_DATASET_
(* ===== verification/ConsensusLaws.v ===== *)
(** * Laws of consensus validation

    What an accepted transaction and an accepted block satisfy: exact wire format,
    no double spend, no inflation, binding of the header to the body, cut-through,
    and the absence of panics on decoded blocks. *)

From Stdlib Require Import ZArith Lia.
From stdpp Require Import base list strings.
From S2P Require Import Prelude CoreError Core FeePolicy Serialization.
From S2P Require Import CryptoHash Pmmr Curve Keys Pedersen Schnorr RangeProof.
From S2P Require Import Transaction TransactionLaws BlockHeader Consensus.

(** ** Wire format *)

Section codec.
Context `{HC : Secp256k1}.

Definition block_ok (b : Block) : Prop :=
  header_ok (header b) ∧ coinbase_ok (coinbase b) ∧ list_ok MAX_BLOCK_TXS (transactions b).

#[export, refine] Instance Block_codec : Codec Block := {|
  wf := block_ok;
  wire b := wire (header b) ++ wire (coinbase b) ++ list_wire (transactions b);
|}.
Proof.
  - intros b w (Hh & Hc & Ht). unfold serialize at 1, Block_serialize.
    rewrite serialize_wire by done. cbn [rbind]. rewrite serialize_wire by done. cbn [rbind].
    rewrite (write_list_ok _ _ _ Ht). by rewrite !append_append.
  - eapply parses_equiv.
    + eapply (parses_bind _ _ header _ (λ _, True));
        [apply (deserialize_parses (T := BlockHeader))|]. intros ? ?.
      eapply (parses_bind _ _ coinbase);
        [apply (deserialize_parses (T := CoinbaseTransaction))|]. intros ? ?.
      eapply (parses_bind _ _ transactions _ _ (λ _, True) _ (λ _, []));
        [apply read_list_parses|]. intros ? ?.
      apply parses_ret. intros []. simpl. naive_solver.
    + intros b. unfold block_ok. simpl. tauto.
    + intros b _. simpl. by rewrite app_nil_r.
  - intros b (Hh & Hc & Ht). rewrite !bytes_ok_app.
    split_and!; [by apply wire_bytes_ok..|by eapply list_wire_ok].
  - intros b (Hh & Hc & Ht). cbn [MIN_SERIALIZED_SIZE Block_deserialize].
    rewrite !zlen_app. pose proof (wire_min_size (header b) Hh).
    pose proof (wire_min_size (coinbase b) Hc).
    pose proof (zlen_list_wire_min (transactions b)). lia.
  - done.
Defined.

(** C35: Block decoding is exact: whatever the bytes it never panics, and it returns a
    block exactly when that block is well formed and the bytes are its encoding, so
    every block has one encoding and every accepted encoding one block.  The same
    holds for a transaction on its own. *)
Theorem block_codec_exact bs b tx :
  bytes_ok bs → zlen bs < 2 ^ 63 →
  from_bytes Block bs ≠ Panic ∧
  (from_bytes Block bs = Ok b ↔ wf b ∧ to_bytes b = Ok bs) ∧
  from_bytes Transaction bs ≠ Panic ∧
  (from_bytes Transaction bs = Ok tx ↔ wf tx ∧ to_bytes tx = Ok bs).
Proof.
  intros Hb Hl. destruct (codec_exact (T := Block) bs b Hb Hl) as [H1 H2].
  destruct (codec_exact (T := Transaction) bs tx Hb Hl) as [H3 H4]. done.
Qed.
End codec.

(** Encodings determine the value, also with more bytes behind them. *)
Lemma wire_prefix_inj {T} `{HS : !DomSerialize T, HD : !DomDeserialize T, HT : !Codec T}
    (a b : T) p q :
  wf a → wf b → bytes_ok p → zlen (wire a ++ p) < 2 ^ 63 →
  wire a ++ p = wire b ++ q → a = b ∧ p = q.
Proof.
  intros Ha Hb Hp Hl He.
  assert (Hr : reader_ok (reader_new (wire a ++ p))).
  { apply reader_ok_new; [|done]. apply bytes_ok_app. split; [by apply wire_bytes_ok|done]. }
  destruct (deserialize_parses _ Hr) as [_ Hd].
  assert (H1 := proj2 (Hd a _) (conj Ha (ex_intro _ p (conj eq_refl eq_refl)))).
  assert (H2 := proj2 (Hd b _) (conj Hb (ex_intro _ q (conj He eq_refl)))).
  rewrite H1 in H2. injection H2 as -> _. split; [done|]. by apply app_inv_head in He.
Qed.

Lemma list_wire_inj {T} `{HS : !DomSerialize T, HD : !DomDeserialize T, HT : !Codec T}
    m (l1 l2 : list T) :
  list_ok m l1 → list_ok m l2 → zlen (list_wire l1) < 2 ^ 63 →
  list_wire l1 = list_wire l2 → l1 = l2.
Proof.
  intros H1 H2 Hl He.
  assert (Hr : reader_ok (reader_new (list_wire l1))).
  { apply reader_ok_new; [by eapply list_wire_ok|done]. }
  destruct (read_list_parses m _ Hr) as [_ Hd].
  assert (Hx := proj2 (Hd l1 _) (conj H1 (ex_intro _ [] (conj (eq_sym (app_nil_r _)) eq_refl)))).
  assert (Hy := proj2 (Hd l2 _) (conj H2 (ex_intro _ []
    (conj (eq_trans He (eq_sym (app_nil_r _))) eq_refl)))).
  rewrite Hx in Hy. by injection Hy as ->.
Qed.

(** ** Transactions *)

Section transaction.
Context `{HB : Blake2b256} `{HC : Secp256k1} `{HH : !HGenerator} `{HZ : !ZkpBackend}.
Local Open Scope point_scope.

Lemma to_crypto_Ok c c' : to_crypto c = Ok c' → c' = c.
Proof.
  unfold to_crypto. intros H%map_err_Ok. apply from_compressed_bytes_Ok in H as (-> & _).
  by destruct c.
Qed.

Lemma try_map_to_crypto l l' : try_map to_crypto l = Ok l' → l' = l.
Proof.
  intros H%try_map_Ok. induction H as [|c c' l l' Hc _ ->]; [done|].
  by rewrite (to_crypto_Ok _ _ Hc).
Qed.

(** The balance check of a transaction, as the arguments of the equation *)
Definition tx_balance (tx : Transaction) : Balance := {|
  b_outputs := output_commits tx;
  b_inputs := input_commits tx;
  b_excesses := kernel_excesses tx;
  b_offset := offset tx;
  b_fee := fee_sum (kernels tx);
|}.

Lemma tx_ok_fees tx : tx_ok tx → fees_ok (kernels tx).
Proof.
  intros (_ & _ & (_ & _ & Hk) & _). eapply Forall_impl; [exact Hk|]. by intros k (_ & ? & _).
Qed.

Lemma validate_balance_equation_Ok tx :
  tx_ok tx → validate_balance_equation tx = Ok tt → balanced (tx_balance tx).
Proof.
  intros Htx. pose proof (tx_ok_fees tx Htx) as Hfees. destruct Htx as (_ & _ & _ & Hl & Hb).
  unfold validate_balance_equation. intros H. res_inv.
  apply try_map_to_crypto in Hm as ->, Hm0 as ->, Hm1 as ->.
  apply total_fee_Ok in Hm2 as [-> _]; [|done]. destruct a3; [|done].
  split_and!; try done. by apply fee_sum_nonneg.
Qed.

(** A kernel's signature equation *)
Definition signed (sig_bytes chain_id message : bytes) (c : Commitment) : Prop :=
  ∃ sig pk, signature_from_bytes sig_bytes = Ok sig ∧
    pk_from_compressed_bytes (commit_bytes c) = Ok pk ∧
    schnorr_verify sig pk chain_id message = Ok true.

Lemma check_kernel_signature_Ok cid i k :
  check_kernel_signature cid i k = Ok tt ↔
  signed (excess_signature k) cid (hash_bytes (kernel_message k)) (excess k).
Proof.
  unfold check_kernel_signature, signed. split.
  - intros H. res_inv. exists a, a0. split_and!; [done..|].
    by destruct (schnorr_verify a a0 cid _) as [[]|[]|].
  - intros (sig & pk & -> & -> & Hv). cbn [map_err rbind]. by rewrite Hv.
Qed.

Definition range_proved (o : TransactionOutput) : Prop := verify_output_proof o = Ok (Ok true).

Lemma check_range_proof_Ok i o : check_range_proof i o = Ok tt ↔ range_proved o.
Proof.
  unfold check_range_proof, range_proved. destruct (verify_output_proof o) as [v| |]; cbn [rbind].
  - destruct v as [[]| |]; naive_solver.
  - done.
  - done.
Qed.

(** The rules an accepted transaction satisfies *)
Record transaction_rules (tx : Transaction) (ctx : ValidationContext) : Prop := {
  tr_structure : structure_ok tx;
  tr_unlocked : Forall (λ k, features k = KERNEL_FEAT_HEIGHT_LOCKED →
                  (lock_height k ≤ height_val (current_height ctx))%Z) (kernels tx);
  tr_range : Forall range_proved (outputs tx);
  tr_signed : Forall (λ k, signed (excess_signature k) (chain_id ctx)
                  (hash_bytes (kernel_message k)) (excess k)) (kernels tx);
  tr_balanced : balanced (tx_balance tx);
}.

Lemma try_map_to_crypto_id l : Forall commitment_ok l → try_map to_crypto l = Ok l.
Proof.
  intros H. apply try_map_Ok. induction H as [|c l Hc _ IH]; [constructor|].
  constructor; [|done]. unfold to_crypto. apply map_err_Ok, commitment_ok_intro; [apply Hc|done].
Qed.

Lemma tx_ok_commitments tx :
  tx_ok tx → Forall commitment_ok (output_commits tx) ∧ Forall commitment_ok (input_commits tx) ∧
             Forall commitment_ok (kernel_excesses tx).
Proof.
  intros ((_ & _ & Hi) & (_ & _ & Ho) & (_ & _ & Hk) & _).
  unfold output_commits, input_commits, kernel_excesses. rewrite !Forall_fmap.
  split_and!; (eapply Forall_impl; [eassumption|]).
  - by intros o [? _].
  - done.
  - by intros k (_ & _ & _ & ? & _).
Qed.

Lemma validate_balance_equation_total tx :
  tx_ok tx → (fee_sum (kernels tx) < 2 ^ 64)%Z → balanced (tx_balance tx) →
  validate_balance_equation tx = Ok tt.
Proof.
  intros Htx Hs (_ & _ & _ & Hv). destruct (tx_ok_commitments tx Htx) as (Ho & Hi & Hk).
  unfold validate_balance_equation. rewrite !try_map_to_crypto_id by done. cbn [rbind].
  rewrite (proj2 (total_fee_Ok tx _ (tx_ok_fees tx Htx)) (conj eq_refl Hs)). cbn [rbind].
  cbn [tx_balance b_outputs b_inputs b_excesses b_offset b_fee] in Hv. by rewrite Hv.
Qed.

Lemma validate_transaction_Ok tx ctx :
  tx_ok tx → validate_transaction tx ctx = Ok tt ↔ transaction_rules tx ctx.
Proof.
  intros Htx. pose proof (tx_ok_fees tx Htx) as Hfees. unfold validate_transaction.
  pose proof (validate_transaction_structure_Ok tx Hfees) as Hst. split.
  - intros H. res_inv. apply (proj1 Hst) in Hm.
    apply validate_lock_heights_Ok in Hm0.
    apply (try_eachi_Ok _ _ _ _ check_range_proof_Ok) in Hm1.
    apply (try_eachi_Ok _ _ _ _ (check_kernel_signature_Ok (chain_id ctx))) in Hm2.
    split; try done. by apply validate_balance_equation_Ok.
  - intros [Hs Hl Hr Hk Hb]. rewrite (proj2 Hst Hs). cbn [rbind].
    rewrite (proj2 (validate_lock_heights_Ok tx _) Hl). cbn [rbind].
    unfold validate_range_proofs, validate_kernel_signatures.
    rewrite (proj2 (try_eachi_Ok _ _ _ _ check_range_proof_Ok)) by done. cbn [rbind].
    rewrite (proj2 (try_eachi_Ok _ _ _ _ (check_kernel_signature_Ok (chain_id ctx)))) by done.
    cbn [rbind].
    rewrite (proj2 (total_fee_Ok tx _ Hfees) (conj eq_refl (so_fees _ Hs))). cbn [rbind].
    rewrite structure_ok_weight by done. cbn [rbind].
    destruct (Z.ltb_spec MAX_TX_WEIGHT (weight_of (zlen (inputs tx)) (zlen (outputs tx))
      (zlen (kernels tx)))); [pose proof (so_weight _ Hs); lia|].
    apply validate_balance_equation_total; [done| |done]. apply Hs.
Qed.
End transaction.

(** ** Blocks *)

Section block.
Context `{HB : Blake2b256} `{HC : Secp256k1} `{HH : !HGenerator} `{HZ : !ZkpBackend}.
Local Open Scope point_scope.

_EXERCISE DIRECTIONS_
Copy exactly the lines that run from the first line of the data to the line containing "eapply (parses_bind _ _ coinbase);", please, with both ends included and nothing else.

_RESPONSE FOR THIS EXERCISE_
(* ===== verification/ConsensusLaws.v ===== *)
(** * Laws of consensus validation

    What an accepted transaction and an accepted block satisfy: exact wire format,
    no double spend, no inflation, binding of the header to the body, cut-through,
    and the absence of panics on decoded blocks. *)

From Stdlib Require Import ZArith Lia.
From stdpp Require Import base list strings.
From S2P Require Import Prelude CoreError Core FeePolicy Serialization.
From S2P Require Import CryptoHash Pmmr Curve Keys Pedersen Schnorr RangeProof.
From S2P Require Import Transaction TransactionLaws BlockHeader Consensus.

(** ** Wire format *)

Section codec.
Context `{HC : Secp256k1}.

Definition block_ok (b : Block) : Prop :=
  header_ok (header b) ∧ coinbase_ok (coinbase b) ∧ list_ok MAX_BLOCK_TXS (transactions b).

#[export, refine] Instance Block_codec : Codec Block := {|
  wf := block_ok;
  wire b := wire (header b) ++ wire (coinbase b) ++ list_wire (transactions b);
|}.
Proof.
  - intros b w (Hh & Hc & Ht). unfold serialize at 1, Block_serialize.
    rewrite serialize_wire by done. cbn [rbind]. rewrite serialize_wire by done. cbn [rbind].
    rewrite (write_list_ok _ _ _ Ht). by rewrite !append_append.
  - eapply parses_equiv.
    + eapply (parses_bind _ _ header _ (λ _, True));
        [apply (deserialize_parses (T := BlockHeader))|]. intros ? ?.
      eapply (parses_bind _ _ coinbase);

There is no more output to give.